_Source information_
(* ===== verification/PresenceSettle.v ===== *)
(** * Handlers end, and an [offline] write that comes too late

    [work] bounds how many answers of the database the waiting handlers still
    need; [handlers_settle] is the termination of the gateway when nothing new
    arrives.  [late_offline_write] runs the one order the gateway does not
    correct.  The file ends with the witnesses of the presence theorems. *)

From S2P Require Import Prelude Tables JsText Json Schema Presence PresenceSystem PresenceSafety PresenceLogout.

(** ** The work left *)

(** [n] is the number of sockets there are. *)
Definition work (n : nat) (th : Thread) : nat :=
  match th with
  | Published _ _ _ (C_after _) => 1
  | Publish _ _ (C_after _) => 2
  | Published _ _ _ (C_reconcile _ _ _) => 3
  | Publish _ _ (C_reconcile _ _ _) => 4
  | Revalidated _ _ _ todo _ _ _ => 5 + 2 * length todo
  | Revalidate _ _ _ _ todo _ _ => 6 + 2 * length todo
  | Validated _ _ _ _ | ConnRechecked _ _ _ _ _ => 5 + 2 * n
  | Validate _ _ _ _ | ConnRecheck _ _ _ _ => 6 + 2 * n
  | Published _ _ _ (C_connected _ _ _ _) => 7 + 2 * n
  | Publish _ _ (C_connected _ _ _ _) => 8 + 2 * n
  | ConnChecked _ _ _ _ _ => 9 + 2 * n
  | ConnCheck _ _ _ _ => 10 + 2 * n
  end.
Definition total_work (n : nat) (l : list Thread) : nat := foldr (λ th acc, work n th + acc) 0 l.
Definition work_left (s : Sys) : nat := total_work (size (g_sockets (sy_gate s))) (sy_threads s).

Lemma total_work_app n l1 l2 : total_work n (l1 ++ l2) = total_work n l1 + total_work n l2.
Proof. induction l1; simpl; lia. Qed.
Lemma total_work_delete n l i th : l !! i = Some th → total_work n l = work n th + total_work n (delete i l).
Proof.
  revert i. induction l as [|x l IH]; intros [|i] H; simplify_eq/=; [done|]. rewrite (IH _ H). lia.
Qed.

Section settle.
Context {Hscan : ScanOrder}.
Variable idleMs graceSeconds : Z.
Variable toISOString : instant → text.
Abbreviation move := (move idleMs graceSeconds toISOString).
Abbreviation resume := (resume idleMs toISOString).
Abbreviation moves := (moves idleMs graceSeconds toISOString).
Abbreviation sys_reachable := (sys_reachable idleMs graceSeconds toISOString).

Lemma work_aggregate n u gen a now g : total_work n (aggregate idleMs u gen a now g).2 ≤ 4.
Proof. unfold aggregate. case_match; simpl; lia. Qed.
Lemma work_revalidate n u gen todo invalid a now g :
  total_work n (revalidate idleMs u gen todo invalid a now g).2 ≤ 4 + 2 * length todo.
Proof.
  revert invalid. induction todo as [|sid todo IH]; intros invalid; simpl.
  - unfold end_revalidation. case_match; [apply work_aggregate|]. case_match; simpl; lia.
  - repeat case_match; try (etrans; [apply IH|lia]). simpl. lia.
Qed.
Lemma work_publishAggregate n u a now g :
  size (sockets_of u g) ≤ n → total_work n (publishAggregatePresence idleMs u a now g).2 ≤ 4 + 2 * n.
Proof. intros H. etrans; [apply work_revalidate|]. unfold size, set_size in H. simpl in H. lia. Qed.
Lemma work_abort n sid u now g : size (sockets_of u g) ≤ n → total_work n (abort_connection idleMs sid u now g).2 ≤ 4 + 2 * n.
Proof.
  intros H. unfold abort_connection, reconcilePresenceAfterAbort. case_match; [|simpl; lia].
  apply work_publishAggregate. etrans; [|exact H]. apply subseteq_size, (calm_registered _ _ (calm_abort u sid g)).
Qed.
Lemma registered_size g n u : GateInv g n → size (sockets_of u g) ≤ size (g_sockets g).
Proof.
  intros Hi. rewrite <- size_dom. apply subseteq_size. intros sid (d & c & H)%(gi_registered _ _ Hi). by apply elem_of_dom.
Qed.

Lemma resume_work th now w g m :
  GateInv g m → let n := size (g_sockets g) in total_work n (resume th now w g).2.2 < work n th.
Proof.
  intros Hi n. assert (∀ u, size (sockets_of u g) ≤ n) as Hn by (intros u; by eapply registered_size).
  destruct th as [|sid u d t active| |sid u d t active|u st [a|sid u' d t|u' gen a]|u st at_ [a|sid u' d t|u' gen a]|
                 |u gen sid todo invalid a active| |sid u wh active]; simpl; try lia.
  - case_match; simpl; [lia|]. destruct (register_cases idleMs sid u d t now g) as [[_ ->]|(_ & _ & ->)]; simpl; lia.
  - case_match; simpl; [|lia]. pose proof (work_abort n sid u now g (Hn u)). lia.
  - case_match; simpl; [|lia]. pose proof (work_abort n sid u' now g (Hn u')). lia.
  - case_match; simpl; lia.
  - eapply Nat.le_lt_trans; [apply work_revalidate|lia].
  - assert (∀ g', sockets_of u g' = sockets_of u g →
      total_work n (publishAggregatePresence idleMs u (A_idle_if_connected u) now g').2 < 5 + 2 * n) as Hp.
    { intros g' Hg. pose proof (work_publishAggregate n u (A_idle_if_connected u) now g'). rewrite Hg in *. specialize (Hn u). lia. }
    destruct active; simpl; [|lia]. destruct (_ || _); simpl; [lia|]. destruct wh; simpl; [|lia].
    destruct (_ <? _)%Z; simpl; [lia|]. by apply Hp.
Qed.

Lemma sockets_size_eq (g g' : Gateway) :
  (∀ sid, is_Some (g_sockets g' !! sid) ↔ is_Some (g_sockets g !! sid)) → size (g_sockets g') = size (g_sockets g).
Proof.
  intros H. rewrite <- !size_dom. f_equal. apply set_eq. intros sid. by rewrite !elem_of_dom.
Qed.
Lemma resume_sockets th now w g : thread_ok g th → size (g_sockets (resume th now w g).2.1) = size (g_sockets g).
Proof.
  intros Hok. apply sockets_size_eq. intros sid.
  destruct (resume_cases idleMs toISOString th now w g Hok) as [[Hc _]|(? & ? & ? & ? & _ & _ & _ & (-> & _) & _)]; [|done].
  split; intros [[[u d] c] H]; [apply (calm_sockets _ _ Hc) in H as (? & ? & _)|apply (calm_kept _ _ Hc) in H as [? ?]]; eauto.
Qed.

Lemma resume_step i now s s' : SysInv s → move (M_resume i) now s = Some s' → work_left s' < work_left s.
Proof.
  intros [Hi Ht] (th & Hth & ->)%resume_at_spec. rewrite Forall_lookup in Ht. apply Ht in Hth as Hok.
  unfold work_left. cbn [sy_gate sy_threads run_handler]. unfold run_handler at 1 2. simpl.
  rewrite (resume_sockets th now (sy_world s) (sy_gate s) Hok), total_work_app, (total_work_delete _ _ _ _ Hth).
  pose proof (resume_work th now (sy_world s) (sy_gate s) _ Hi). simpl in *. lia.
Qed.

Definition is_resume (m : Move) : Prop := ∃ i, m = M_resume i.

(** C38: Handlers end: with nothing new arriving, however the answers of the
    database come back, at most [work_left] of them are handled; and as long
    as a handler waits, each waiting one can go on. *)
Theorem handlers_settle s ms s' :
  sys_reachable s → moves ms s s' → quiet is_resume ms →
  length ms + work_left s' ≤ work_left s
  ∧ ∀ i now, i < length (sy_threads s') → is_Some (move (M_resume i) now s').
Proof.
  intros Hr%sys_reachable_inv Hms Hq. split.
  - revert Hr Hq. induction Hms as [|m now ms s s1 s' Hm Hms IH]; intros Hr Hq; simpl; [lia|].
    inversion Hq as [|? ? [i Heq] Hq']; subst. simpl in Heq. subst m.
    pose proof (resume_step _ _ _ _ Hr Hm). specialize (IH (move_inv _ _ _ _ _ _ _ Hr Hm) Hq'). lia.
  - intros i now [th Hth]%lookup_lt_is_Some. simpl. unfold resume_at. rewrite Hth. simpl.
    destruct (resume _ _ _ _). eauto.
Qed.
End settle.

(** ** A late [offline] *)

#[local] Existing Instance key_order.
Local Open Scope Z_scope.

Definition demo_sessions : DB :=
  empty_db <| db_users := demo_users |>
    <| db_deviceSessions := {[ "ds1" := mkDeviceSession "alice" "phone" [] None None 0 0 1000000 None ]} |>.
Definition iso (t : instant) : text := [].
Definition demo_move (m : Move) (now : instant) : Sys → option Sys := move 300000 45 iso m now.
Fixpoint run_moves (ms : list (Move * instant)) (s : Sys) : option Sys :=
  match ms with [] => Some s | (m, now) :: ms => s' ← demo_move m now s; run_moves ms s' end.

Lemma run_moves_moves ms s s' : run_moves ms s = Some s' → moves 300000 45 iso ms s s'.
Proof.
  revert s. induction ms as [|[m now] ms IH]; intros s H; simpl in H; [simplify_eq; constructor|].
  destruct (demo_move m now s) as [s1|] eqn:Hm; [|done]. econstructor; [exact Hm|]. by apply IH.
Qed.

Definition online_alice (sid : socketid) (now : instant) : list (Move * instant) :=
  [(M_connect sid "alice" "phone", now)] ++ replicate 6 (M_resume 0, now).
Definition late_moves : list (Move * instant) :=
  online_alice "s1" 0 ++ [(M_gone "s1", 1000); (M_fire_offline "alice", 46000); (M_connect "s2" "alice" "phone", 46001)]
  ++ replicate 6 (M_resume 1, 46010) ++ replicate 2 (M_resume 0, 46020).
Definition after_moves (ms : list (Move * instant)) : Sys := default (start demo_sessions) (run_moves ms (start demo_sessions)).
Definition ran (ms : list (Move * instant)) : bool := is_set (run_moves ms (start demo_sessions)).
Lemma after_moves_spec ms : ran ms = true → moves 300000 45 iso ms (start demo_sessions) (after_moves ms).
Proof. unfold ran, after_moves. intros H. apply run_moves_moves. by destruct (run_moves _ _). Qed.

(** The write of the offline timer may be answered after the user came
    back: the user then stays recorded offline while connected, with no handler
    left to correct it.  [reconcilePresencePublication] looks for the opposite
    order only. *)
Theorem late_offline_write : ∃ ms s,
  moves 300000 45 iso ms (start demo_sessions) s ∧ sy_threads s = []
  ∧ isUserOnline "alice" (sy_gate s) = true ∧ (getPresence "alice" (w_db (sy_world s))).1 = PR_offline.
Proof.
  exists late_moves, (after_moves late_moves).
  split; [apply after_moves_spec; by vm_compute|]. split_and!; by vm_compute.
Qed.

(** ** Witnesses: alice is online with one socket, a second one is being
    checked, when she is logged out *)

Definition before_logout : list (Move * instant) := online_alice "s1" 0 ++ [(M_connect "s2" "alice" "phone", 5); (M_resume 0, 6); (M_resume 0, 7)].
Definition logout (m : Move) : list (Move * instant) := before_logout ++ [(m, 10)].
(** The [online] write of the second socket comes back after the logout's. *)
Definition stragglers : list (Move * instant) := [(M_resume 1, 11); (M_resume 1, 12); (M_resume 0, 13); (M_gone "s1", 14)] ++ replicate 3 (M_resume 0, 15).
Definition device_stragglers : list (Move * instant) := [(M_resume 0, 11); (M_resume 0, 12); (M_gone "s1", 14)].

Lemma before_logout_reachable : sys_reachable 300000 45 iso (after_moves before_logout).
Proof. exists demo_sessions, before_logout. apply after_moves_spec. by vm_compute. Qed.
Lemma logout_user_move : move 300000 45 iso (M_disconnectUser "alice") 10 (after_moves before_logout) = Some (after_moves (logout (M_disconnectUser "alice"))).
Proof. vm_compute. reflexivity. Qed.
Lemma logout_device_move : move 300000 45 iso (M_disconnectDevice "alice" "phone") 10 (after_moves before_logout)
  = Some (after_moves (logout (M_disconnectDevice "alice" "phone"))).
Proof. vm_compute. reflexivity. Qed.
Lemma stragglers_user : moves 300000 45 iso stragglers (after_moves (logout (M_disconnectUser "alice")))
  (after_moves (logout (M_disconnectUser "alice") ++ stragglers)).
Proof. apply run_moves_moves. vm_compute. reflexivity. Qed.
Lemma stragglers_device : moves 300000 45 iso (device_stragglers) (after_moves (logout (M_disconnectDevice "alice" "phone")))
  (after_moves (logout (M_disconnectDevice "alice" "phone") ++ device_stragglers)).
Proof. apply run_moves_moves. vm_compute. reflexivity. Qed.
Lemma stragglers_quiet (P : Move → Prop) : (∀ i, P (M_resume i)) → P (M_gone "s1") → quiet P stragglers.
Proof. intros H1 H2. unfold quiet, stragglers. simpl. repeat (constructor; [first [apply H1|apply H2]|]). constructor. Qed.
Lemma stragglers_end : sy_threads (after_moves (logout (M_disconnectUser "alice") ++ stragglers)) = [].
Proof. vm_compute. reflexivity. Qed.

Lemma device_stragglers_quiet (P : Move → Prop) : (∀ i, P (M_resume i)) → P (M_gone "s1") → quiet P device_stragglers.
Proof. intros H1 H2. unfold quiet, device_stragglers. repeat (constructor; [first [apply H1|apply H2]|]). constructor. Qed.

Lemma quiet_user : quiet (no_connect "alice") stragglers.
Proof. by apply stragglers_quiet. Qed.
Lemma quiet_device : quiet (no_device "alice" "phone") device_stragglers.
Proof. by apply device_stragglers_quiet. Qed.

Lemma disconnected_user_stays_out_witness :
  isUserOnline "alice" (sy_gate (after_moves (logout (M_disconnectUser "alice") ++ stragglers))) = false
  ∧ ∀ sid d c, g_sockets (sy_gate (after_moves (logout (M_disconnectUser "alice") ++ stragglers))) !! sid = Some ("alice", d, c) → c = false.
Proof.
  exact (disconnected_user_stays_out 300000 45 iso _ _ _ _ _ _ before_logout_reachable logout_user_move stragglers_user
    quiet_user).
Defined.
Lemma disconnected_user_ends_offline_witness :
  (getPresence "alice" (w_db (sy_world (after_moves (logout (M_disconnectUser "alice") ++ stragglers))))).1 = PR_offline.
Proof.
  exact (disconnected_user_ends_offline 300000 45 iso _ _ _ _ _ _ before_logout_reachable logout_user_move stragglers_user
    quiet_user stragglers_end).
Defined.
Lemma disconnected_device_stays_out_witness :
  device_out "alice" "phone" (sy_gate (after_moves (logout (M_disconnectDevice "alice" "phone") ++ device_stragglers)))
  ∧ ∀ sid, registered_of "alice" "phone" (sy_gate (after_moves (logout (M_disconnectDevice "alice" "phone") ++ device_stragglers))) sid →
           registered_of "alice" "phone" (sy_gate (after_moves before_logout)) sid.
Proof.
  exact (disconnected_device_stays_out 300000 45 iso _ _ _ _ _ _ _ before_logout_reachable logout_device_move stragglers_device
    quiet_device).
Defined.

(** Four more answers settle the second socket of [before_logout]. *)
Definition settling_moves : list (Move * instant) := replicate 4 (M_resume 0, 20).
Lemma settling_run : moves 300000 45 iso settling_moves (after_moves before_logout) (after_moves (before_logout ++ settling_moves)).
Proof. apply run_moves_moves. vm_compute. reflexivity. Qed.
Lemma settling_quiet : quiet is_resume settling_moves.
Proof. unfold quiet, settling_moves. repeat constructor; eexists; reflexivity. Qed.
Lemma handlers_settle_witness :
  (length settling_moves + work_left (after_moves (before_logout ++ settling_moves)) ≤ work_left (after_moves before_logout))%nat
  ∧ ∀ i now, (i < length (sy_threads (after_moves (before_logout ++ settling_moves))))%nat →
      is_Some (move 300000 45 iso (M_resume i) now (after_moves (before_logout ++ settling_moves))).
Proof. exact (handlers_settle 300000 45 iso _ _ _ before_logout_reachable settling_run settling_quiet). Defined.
...
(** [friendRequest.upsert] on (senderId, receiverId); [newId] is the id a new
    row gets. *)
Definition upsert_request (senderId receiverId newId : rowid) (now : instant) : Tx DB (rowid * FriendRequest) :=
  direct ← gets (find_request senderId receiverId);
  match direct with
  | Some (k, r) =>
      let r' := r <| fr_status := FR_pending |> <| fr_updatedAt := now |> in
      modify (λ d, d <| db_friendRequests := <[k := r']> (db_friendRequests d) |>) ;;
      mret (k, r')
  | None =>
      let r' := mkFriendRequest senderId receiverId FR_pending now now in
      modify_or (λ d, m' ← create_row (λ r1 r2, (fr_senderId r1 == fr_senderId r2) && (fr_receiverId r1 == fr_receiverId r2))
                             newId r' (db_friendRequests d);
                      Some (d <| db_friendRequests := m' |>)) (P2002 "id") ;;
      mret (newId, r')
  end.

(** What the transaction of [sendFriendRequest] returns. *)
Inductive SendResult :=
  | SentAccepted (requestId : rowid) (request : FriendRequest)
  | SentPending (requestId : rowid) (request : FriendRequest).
* * *
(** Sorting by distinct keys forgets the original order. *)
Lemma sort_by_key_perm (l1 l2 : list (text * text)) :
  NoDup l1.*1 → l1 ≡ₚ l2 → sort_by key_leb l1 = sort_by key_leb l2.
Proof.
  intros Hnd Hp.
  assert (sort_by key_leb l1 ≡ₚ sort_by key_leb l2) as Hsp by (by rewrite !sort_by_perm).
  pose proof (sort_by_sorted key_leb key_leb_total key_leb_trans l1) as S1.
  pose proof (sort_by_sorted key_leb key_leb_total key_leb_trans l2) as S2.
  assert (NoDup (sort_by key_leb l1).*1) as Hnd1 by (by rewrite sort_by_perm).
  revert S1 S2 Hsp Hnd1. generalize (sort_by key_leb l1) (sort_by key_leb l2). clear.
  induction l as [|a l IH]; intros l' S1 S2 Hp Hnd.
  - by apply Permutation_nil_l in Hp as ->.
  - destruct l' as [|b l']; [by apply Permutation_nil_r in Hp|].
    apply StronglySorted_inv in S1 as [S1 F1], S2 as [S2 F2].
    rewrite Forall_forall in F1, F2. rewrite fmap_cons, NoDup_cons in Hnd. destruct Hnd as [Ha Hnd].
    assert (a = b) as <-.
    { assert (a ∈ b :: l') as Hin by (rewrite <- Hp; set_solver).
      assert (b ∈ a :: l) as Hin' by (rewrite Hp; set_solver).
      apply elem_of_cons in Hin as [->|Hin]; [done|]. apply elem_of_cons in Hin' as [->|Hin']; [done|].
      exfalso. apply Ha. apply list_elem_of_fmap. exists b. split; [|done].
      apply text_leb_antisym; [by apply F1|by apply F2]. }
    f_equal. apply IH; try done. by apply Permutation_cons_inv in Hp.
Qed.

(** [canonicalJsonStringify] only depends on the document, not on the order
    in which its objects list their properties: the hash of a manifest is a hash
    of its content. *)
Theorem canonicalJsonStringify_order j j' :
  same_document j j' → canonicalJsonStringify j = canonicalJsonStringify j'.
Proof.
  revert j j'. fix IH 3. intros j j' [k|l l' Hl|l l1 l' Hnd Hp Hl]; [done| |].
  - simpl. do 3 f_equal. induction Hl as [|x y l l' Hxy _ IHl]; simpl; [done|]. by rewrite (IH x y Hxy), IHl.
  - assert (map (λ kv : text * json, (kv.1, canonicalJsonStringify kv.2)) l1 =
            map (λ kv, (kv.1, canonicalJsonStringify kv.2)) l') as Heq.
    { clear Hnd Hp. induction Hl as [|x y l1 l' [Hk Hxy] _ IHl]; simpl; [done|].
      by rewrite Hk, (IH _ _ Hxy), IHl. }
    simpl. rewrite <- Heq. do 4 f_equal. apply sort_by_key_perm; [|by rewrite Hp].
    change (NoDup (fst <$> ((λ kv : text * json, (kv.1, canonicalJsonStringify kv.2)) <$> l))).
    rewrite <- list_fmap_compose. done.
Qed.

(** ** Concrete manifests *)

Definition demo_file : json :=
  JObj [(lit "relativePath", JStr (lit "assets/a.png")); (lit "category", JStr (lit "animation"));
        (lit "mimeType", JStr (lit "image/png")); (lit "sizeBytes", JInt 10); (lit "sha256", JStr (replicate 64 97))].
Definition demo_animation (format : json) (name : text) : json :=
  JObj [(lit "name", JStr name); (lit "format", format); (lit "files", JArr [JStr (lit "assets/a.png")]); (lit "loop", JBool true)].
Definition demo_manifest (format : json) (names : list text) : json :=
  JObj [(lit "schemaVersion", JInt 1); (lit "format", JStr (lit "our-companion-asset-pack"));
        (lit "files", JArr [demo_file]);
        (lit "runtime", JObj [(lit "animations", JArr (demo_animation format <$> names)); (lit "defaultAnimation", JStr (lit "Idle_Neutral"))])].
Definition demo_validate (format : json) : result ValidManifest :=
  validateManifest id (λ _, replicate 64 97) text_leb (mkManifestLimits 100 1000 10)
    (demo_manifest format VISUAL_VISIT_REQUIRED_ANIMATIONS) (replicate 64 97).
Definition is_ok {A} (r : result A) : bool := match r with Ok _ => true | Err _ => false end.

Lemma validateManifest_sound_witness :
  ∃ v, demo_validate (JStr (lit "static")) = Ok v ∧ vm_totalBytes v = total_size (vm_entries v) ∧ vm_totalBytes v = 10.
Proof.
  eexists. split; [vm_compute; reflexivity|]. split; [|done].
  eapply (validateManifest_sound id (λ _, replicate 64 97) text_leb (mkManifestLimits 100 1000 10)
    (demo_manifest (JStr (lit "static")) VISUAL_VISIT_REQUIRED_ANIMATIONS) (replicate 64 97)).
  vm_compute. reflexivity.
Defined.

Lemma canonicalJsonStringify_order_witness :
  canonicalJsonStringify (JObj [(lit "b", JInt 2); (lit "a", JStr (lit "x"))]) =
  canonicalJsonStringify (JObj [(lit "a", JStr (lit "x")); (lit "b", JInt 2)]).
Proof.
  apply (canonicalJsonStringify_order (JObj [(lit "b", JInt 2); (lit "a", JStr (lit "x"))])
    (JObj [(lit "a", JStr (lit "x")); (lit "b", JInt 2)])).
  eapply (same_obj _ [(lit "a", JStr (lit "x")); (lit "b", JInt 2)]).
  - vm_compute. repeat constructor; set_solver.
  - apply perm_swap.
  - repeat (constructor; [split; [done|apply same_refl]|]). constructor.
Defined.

_What is needed_
What are the lines above, starting at the one with "mret (newId, r')" and ending at the one with "(request : FriendRequest)."? Give them again exactly, and only them.

_Solution for this exercise_
      mret (newId, r')
  end.

(** What the transaction of [sendFriendRequest] returns. *)
Inductive SendResult :=
  | SentAccepted (requestId : rowid) (request : FriendRequest)
  | SentPending (requestId : rowid) (request : FriendRequest).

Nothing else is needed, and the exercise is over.